I'm also interested in this topic because I just can't seem to get my 20V Dewalt trimmer to cut thick TTTF without having ripped blades. I'm wondering if electric options have enough power.


----------



## Deltahedge (Apr 1, 2020)

Allan-00 said:


> I'm also interested in this topic because I just can't seem to get my 20V Dewalt trimmer to cut thick TTTF without having ripped blades. I'm wondering if electric options have enough power.

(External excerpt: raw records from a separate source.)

Lemma take_event_pc (a : App W E) : pc (take_event a) = pc a.
Proof. unfold take_event. destruct (queued_events _) as [|[]]; done. Qed.

Lemma next_tick_finished (a : App W E) r : frame_index a <= u64_max -> pc (next_tick a) = Finished r -> r = Panic /\ frame_index a = u64_max.
Proof. unfold next_tick. destruct (Z.leb_spec u64_max (frame_index a)); cbn; [|done]. intros ? [= <-]. split; [done|lia]. Qed.

Lemma send_frame_finished addr origin dep bits (a : App W E) r :
  pc (fst (send_frame addr origin dep bits a)) = Finished r -> r = Err AppTryFromInt /\ u32_max < frame_index a.
Proof.
  unfold send_frame. destruct (Z.ltb_spec u32_max (frame_index a)); [by intros [= <-]|]. by destruct (call (E := E) _ _ _).
Qed.

Lemma encode_frame_caused addr yuv origin input a a0 r :
  frame_index a = frame_index a0 -> frame_index a <= u64_max ->
  (encoder a = encoder a0 \/ encoder a = force_intra_frame (encoder a0)) ->
  pc (fst (encode_frame addr yuv origin a)) = Finished r -> caused yuv input a0 r.
Proof.
  intros Hi Hm He. unfold encode_frame. destruct (encode (encoder a) yuv) as [e b] eqn:Henc.
  assert (Hx : snd (encode (encoder a) yuv) = b) by (by rewrite Henc).
  destruct b as [m|[[| | | |text] bits]].
  - cbn. intros [= <-]. by exists (encoder a).
  - intros [-> Hf]%send_frame_finished. cbn in *. lia.
  - intros [-> Hf]%send_frame_finished. cbn in *. lia.
  - intros [-> Hf]%send_frame_finished. cbn in *. lia.
  - cbn [fst]. intros [-> Hf]%next_tick_finished; [|done]. cbn in *. lia.
  - cbn. intros [= <-]. by exists (encoder a), text, bits.
Qed.

Lemma on_statistics_caused addr yuv origin input a reply r :
  live a -> pc a = Measured reply -> pc (fst (on_statistics addr yuv origin reply a)) = Finished r -> caused yuv input a r.
Proof.
  intros (_ & [_ Hm] & Hok) Hp. unfold pc_ok in Hok. rewrite Hp in Hok. unfold on_statistics.
  destruct reply as [s|]; cbn [SenderSession.statistics ok_or]; [|by intros [= <-]].
  destruct Hok as [v ->]. destruct (should_throttle _ _ _).
  { cbn [fst]. by intros [-> Hf]%next_tick_finished. }
  destruct (_ || _ || _); intros Hf; (eapply encode_frame_caused; [| | |exact Hf]); cbn; auto.
Qed.

(** A running program that stops has a cause. *)
Lemma step_caused addr yuv origin out a input r :
  app_inv out a -> running a -> pc (fst (step addr yuv origin input a)) = Finished r -> caused yuv input a r.
Proof.
  intros [[Hlive _ _] _] Hrun. pose proof Hlive as (_ & [_ Hm] & Hok). unfold pc_ok in Hok.
  destruct input as [|[e|[]]| | |input|w]; cbn [step].
  - destruct (pc a) as [| | |r0] eqn:Hp; cbn [fst]; [|intros Hf; congruence..|by destruct (Hrun r0)].
    unfold on_tick. by destruct (call (E := E) _ _ _).
  - destruct (pc a) as [| | |r0] eqn:Hp; cbn [fst]; [by intros [= <-]|intros Hf; congruence..|by destruct (Hrun r0)].
  - destruct (pc a) as [| | |r0] eqn:Hp; cbn [fst]; [by intros [= <-]|intros Hf; congruence..|by destruct (Hrun r0)].
  - destruct (pc a) as [|reply|res|] eqn:Hp; cbn [fst]; [intros Hf; congruence|by apply on_statistics_caused| |by destruct (Hrun result)].
    destruct res as [id|[]|]; cbn [on_sent]; try done; first [by intros [-> Hf]%next_tick_finished|by intros [= <-]].
  - cbn [fst]. rewrite take_event_pc. by intros ?%Hrun.
  - cbn [fst]. rewrite session_step_pc. by intros ?%Hrun.
  - cbn. by intros ?%Hrun.
Qed.

Lemma step_finished addr yuv origin input a r : pc a = Finished r -> pc (fst (step addr yuv origin input a)) = Finished r.
Proof.
  intros Hp. destruct input as [|[]| | |input|w]; cbn [step]; rewrite ?Hp; cbn [fst]; try done.
  - by rewrite take_event_pc.
  - by rewrite session_step_pc.
Qed.

Lemma run_finished addr yuv origin inputs a r : pc a = Finished r -> pc (fst (run_app addr yuv origin inputs a)) = Finished r.
Proof.
  revert a. induction inputs as [|input inputs IH]; intros a Hp; [done|]. cbn [run_app].
  pose proof (step_finished addr yuv origin input a r Hp) as Hs. destruct (step addr yuv origin input a) as [a1 o].
  specialize (IH a1 Hs). by destruct (run_app addr yuv origin inputs a1).
Qed.

(** The step at which a run ended. *)
Lemma run_app_caused addr yuv origin inputs out a r :
  app_inv out a -> Forall app_input_ok inputs -> running a ->
  pc (fst (run_app addr yuv origin inputs a)) = Finished r ->
  exists before input after, inputs = before ++ input :: after /\
    let a1 := fst (run_app addr yuv origin before a) in running a1 /\ caused yuv input a1 r.
Proof.
  intros Ha Hi. revert out a Ha. induction Hi as [|input inputs Hin _ IH]; intros out a Ha Hrun Hf; [by destruct (Hrun r)|].
  cbn [run_app] in Hf. pose proof (step_inv addr yuv origin out a input Ha Hin) as Hs.
  pose proof (step_caused addr yuv origin out a input) as Hc.
  destruct (step addr yuv origin input a) as [a1 o1] eqn:Hstep. cbn [fst] in Hc.
  destruct (pc a1) as [| | |r1] eqn:Hp1.
  4:{ exists [], input, inputs. split; [done|]. cbn. split; [done|]. apply Hc; [done|done|].
      pose proof (run_finished addr yuv origin inputs a1 r1 Hp1) as Hf1.
      destruct (run_app addr yuv origin inputs a1) as [a2 o2]. cbn [fst] in *. congruence. }
  all: destruct (IH (out ++ o1) a1 Hs) as (before & input' & after & -> & Hb);
    [intros ?; congruence|by destruct (run_app addr yuv origin inputs a1)|].
  all: exists (input :: before), input', after; split; [done|]; cbn [run_app]; rewrite Hstep;
    by destruct (run_app addr yuv origin before a1).
Qed.

(** Ctrl-C is never missed: two more steps of the program's own bring it back to
    its [select!], or it has ended. *)
Lemma ctrl_c_noticed addr yuv origin a c :
  exists r, pc (fst (run_app addr yuv origin [Resume; Resume; CtrlC c] a)) = Finished r.
Proof.
  assert (Htick : forall a, pc (next_tick (W := W) (E := E) a) = Waiting \/ exists r, pc (next_tick a) = Finished r)
    by (intros a1; unfold next_tick; destruct (_ <=? _); cbn; eauto).
  assert (Hsent : forall res a1, pc (on_sent (W := W) (E := E) res a1) = Waiting \/ exists r, pc (on_sent res a1) = Finished r)
    by (intros [|[]|] a1; cbn [on_sent]; try apply Htick; right; by eexists).
  assert (H1 : forall a, let a1 := fst (step addr yuv origin Resume a) in
    match pc a with Measured _ => (forall s, pc a1 <> Measured s) | _ => pc a1 = Waiting \/ exists r, pc a1 = Finished r end).
  { intros a1. cbn [step]. destruct (pc a1) as [|reply|res|r] eqn:Hp; cbn [fst]; [by left| |apply Hsent|right; by eexists].
    intros s. unfold on_statistics. destruct reply as [st|]; cbn [SenderSession.statistics ok_or]; [|done].
    destruct (ss_video st); [|done]. destruct (should_throttle _ _ _); [cbn [fst]; by destruct (Htick a1) as [-> |[? ->]]|].
    unfold encode_frame. match goal with |- context [encode ?x yuv] => destruct (encode x yuv) as [e1 [m|[[| | | |text] bits]]] end; try done;
      try (unfold send_frame; destruct (_ <? _); [done|]; by destruct (call (E := E) _ _ _)).
    cbn [fst]. match goal with |- context [next_tick ?x] => by destruct (Htick x) as [-> |[? ->]] end. }
  assert (H3 : forall a, (pc a = Waiting \/ exists r, pc a = Finished r) -> exists r, pc (fst (step addr yuv origin (CtrlC c) a)) = Finished r).
  { intros a1 Hw. destruct c as [e|[]]; cbn [step]; destruct Hw as [-> |[r Hr]]; [by eexists| |by eexists|]; rewrite Hr; by exists r. }
  cbn [run_app]. pose proof (H1 a) as Ha. destruct (step addr yuv origin Resume a) as [a1 o1]. cbn [fst] in Ha.
  pose proof (H1 a1) as Ha1. destruct (step addr yuv origin Resume a1) as [a2 o2]. cbn [fst] in Ha1.
  destruct (H3 a2) as [r Hr].
  { destruct (pc a1) eqn:Hp1; try exact Ha1. destruct (pc a); [|by destruct (Ha reply)|..]; by destruct Ha as [|[]]. }
  exists r. by destruct (step addr yuv origin (CtrlC c) a2) as [a3 o3].
Qed.
End Invariant.

(** ** The program from its start *)

Lemma start_address_video {R} `{Rng R} (r : R) offer answer addr sess :
  snd (start_address r offer answer addr) = Ok sess -> has_video sess = true ->
  exists st, get_stream Video (started sess) = Some st.
Proof.
  unfold start_address. destruct (validate answer); [|done..].
  match goal with |- context [start_streams r offer answer ?z ?i ?l ?s] =>
    destruct (start_streams r offer answer z i l s) as [r1 [s'|e|]] end; [|done..].
  cbn [snd bind]. destruct (_ && _); [done|]. intros [= <-] Hv. cbn in *. destruct (video_stream s'); [by eexists|done].
Qed.

Section Whole.
Context {R W E Yuv : Type} `{HR : RngLaws R} `{HT : Transport W} `{HC : StreamCipher} `{HE : H264Encoder E Yuv} `{HL : !H264EncoderLaws E Yuv}.

Lemma start_app_inv (r r' : R) builder offer answer addr sess (w : W) (e : E) a :
  snd (OfferBuilder.build r builder) = Ok offer -> snd (start_address r' offer answer addr) = Ok sess ->
  start_app w e sess = Ok a -> app_inv [] a.
Proof.
  intros Hb Hs Ha. pose proof (build_ok r builder) as Ho. destruct (config_error builder); [by rewrite Ho in Hb|].
  destruct Ho as (o & Hb' & Ho & _). assert (o = offer) as -> by congruence.
  pose proof (start_address_ok r' offer answer addr Ho) as Hst. rewrite Hs in Hst. destruct Hst as (_ & _ & _ & Hst).
  unfold start_app, SenderSession.video in Ha. destruct (has_video sess) eqn:Hv; [|done]. injection Ha as <-.
  destruct (start_address_video r' offer answer addr sess Hs Hv) as [st Hg].
  destruct (start_address_new r' offer answer addr sess Video st Hs Hg) as (p & rnd & Hnew).
  split; [|right; by left]. constructor.
  - split; [|by split]. cbn. apply init_inv;
      [intros st' He; exact (neg_inv _ _ _ _ (Hst Audio st' He))|intros st' He; exact (neg_inv _ _ _ _ (Hst Video st' He))].
  - exists st. cbn [session]. unfold init. destruct (instant_now w). subst st. by split_and!.
  - split; [done|]. intros [] ? ? [=].
Qed.

(** C11: Every picture the receiver gets can be decoded.  Whatever happens to the
    program while it streams (feedback, lost receivers, timers, events, in any
    order), the frames its session accepts get the ids 0, 1, 2, ... in the order
    the encoder made them, and an accepted delta frame comes directly after a
    frame that was accepted too, with the id before its own: the frame the
    encoder predicted it from is the frame its packets refer to.  In particular
    the first accepted frame is a key frame, and after a refused frame nothing
    is accepted before the next key frame. *)
Theorem red_screen_decodable (r r' : R) builder offer answer addr sess (w : W) (e : E) a (yuv : Yuv) origin inputs :
  red_screen_builder = Ok builder ->
  snd (OfferBuilder.build r builder) = Ok offer -> snd (start_address r' offer answer addr) = Ok sess ->
  start_app w e sess = Ok a -> Forall app_input_ok inputs ->
  let '(a', out) := run_app (remote sess) yuv origin inputs a in
  accepted_ids out = seqZ 0 (Z.of_nat (length (accepted_ids out))) /\
  forall before id after, out = before ++ (Delta, Ok id) :: after ->
    exists earlier d, before = earlier ++ [(d, Ok (id - 1))].
Proof.
  intros _ Hb Hs Ha Hi. pose proof (run_app_inv (remote sess) yuv origin inputs [] a (start_app_inv _ _ _ _ _ _ _ _ _ _ Hb Hs Ha) Hi) as Hr.
  destruct (run_app _ _ _ _ _) as [a' out]. destruct Hr as [[_ _ Hsent] _]. exact Hsent.
Qed.

(** Shutting down always ends the session's task, and a failure it ended with
    before is what [main] returns. *)
Lemma finish_result addr out (a : App W E) join_error stream_result event_result stop_result close_result :
  app_inv out a ->
  let '(a', result) := finish addr a join_error stream_result event_result stop_result close_result in
  match task a with
  | Some res => exists error, res = Err error /\ result = Err (AppSender error)
  | None =>
    task a' = Some (Ok tt) /\
    result = (let? _ := stream_result in let? _ := map_err event_result AppMessage in
              let? _ := boxed AppControl stop_result in boxed AppControl close_result)
  end.
Proof.
  intros [[(Ht & _) _ _] _]. unfold finish, call, session_step. destruct (task a) as [res|] eqn:He; [|done].
  rewrite He. destruct Ht as [error ->]. by exists error.
Qed.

Not all battery powered equipment is equal. There are battery powered units that have 4 times as much power as the 20v Dewalt stuff. I used my Ego trimmer with PRS to weedeat a massive area of overgrown brush and weeds yesterday and it had power to spare the entire time. I don't even think Ego is the most powerful battery powered equipment on the market. The downside of the quality battery powered equipment won't be a lack of power, it would be minutes of run time. I'm happy with my Ego 5.0 amp hour batteries. By the time it runs out on the trimmer, I've been operating it for 35-45 minutes, and by then I'm ready for a break to do something else while the battery charges. (Yesterday I just threw another battery in and kept going).


----------



## Allan-00 (Aug 6, 2019)

@Deltahedge That makes sense. Runtime isn't too much of a concern for me. Do you know of any good way to find how much various electric options compare in regard to power? I think going to a thicker trimmer line would help too since I am using .080 currently and I think 'normal' is closer to .095.


----------



## ColeLawn (Nov 11, 2020)

Just seems like you can't beat the price/performance of gas powered units still. I will be picking up a Husqvarna 129L soon. I've gone back and forth between Stihl, Husky, Echo, Ego, Milwaukee, Toro, etc., and just keep coming back to the 129L for some reason. If anyone could talk me out of it, I'm all ears.


----------



## PodScot (Mar 18, 2021)

I was in the same boat having a hard time justifying the price for an Ego or Milwaukee when I could get a Stihl or Echo gas for cheaper. After watching countless videos and reading as much as I could find I narrowed it down to Milwaukee or Ego. Already having lots of Milwaukee tools and Home Depot running a sale on the Milwaukee with a free attachment it was a done deal since I really wanted an edger. What used to take me 45 minutes with a junk string trimmer (trim/edge) now takes 10 minutes mainly due to the edger attachment with nearly perfect results. The biggest turn off for Ego was the battery size compared to Milwaukee and it's the same battery for Milwaukee tools. Kite Army did a video comparing run time in tall grass between Milwaukee and Ego with Milwaukee running slightly longer with a battery 1/4 the size. I have no plans on rotary scissors at this point due to the cost. I'd rather attempt to try a Stihl or Echo bed redefiner blade on the edger. I did try a neighbors Ryobi trimmer and it was nothing like my Milwaukee. It was so slow to get to full speed and I'm sure battery life is nothing like Milwaukee. Only plus was it's lighter than Milwaukee. My 10k yard uses up 1 maybe 2 bars in the battery when I trim all bed edges, edge sidewalk/curbs, trim fence line and any other areas. Ryan Knorr has a video with rotary scissors and the Milwaukee if anyone is interested in that aspect. Last I checked Home Depot is offering a free edger with trimmer purchase. I bought mine 3 seasons ago with zero issues.


----------



## Deltahedge (Apr 1, 2020)

ColeLawn said:


> Just seems like you can't beat the price/performance of gas powered units still. I will be picking up a Husqvarna 129L soon. I've gone back and forth between Stihl, Husky, Echo, Ego, Milwaukee, Toro, etc., and just keep coming back to the 129L for some reason. If anyone could talk me out of it, I'm all ears.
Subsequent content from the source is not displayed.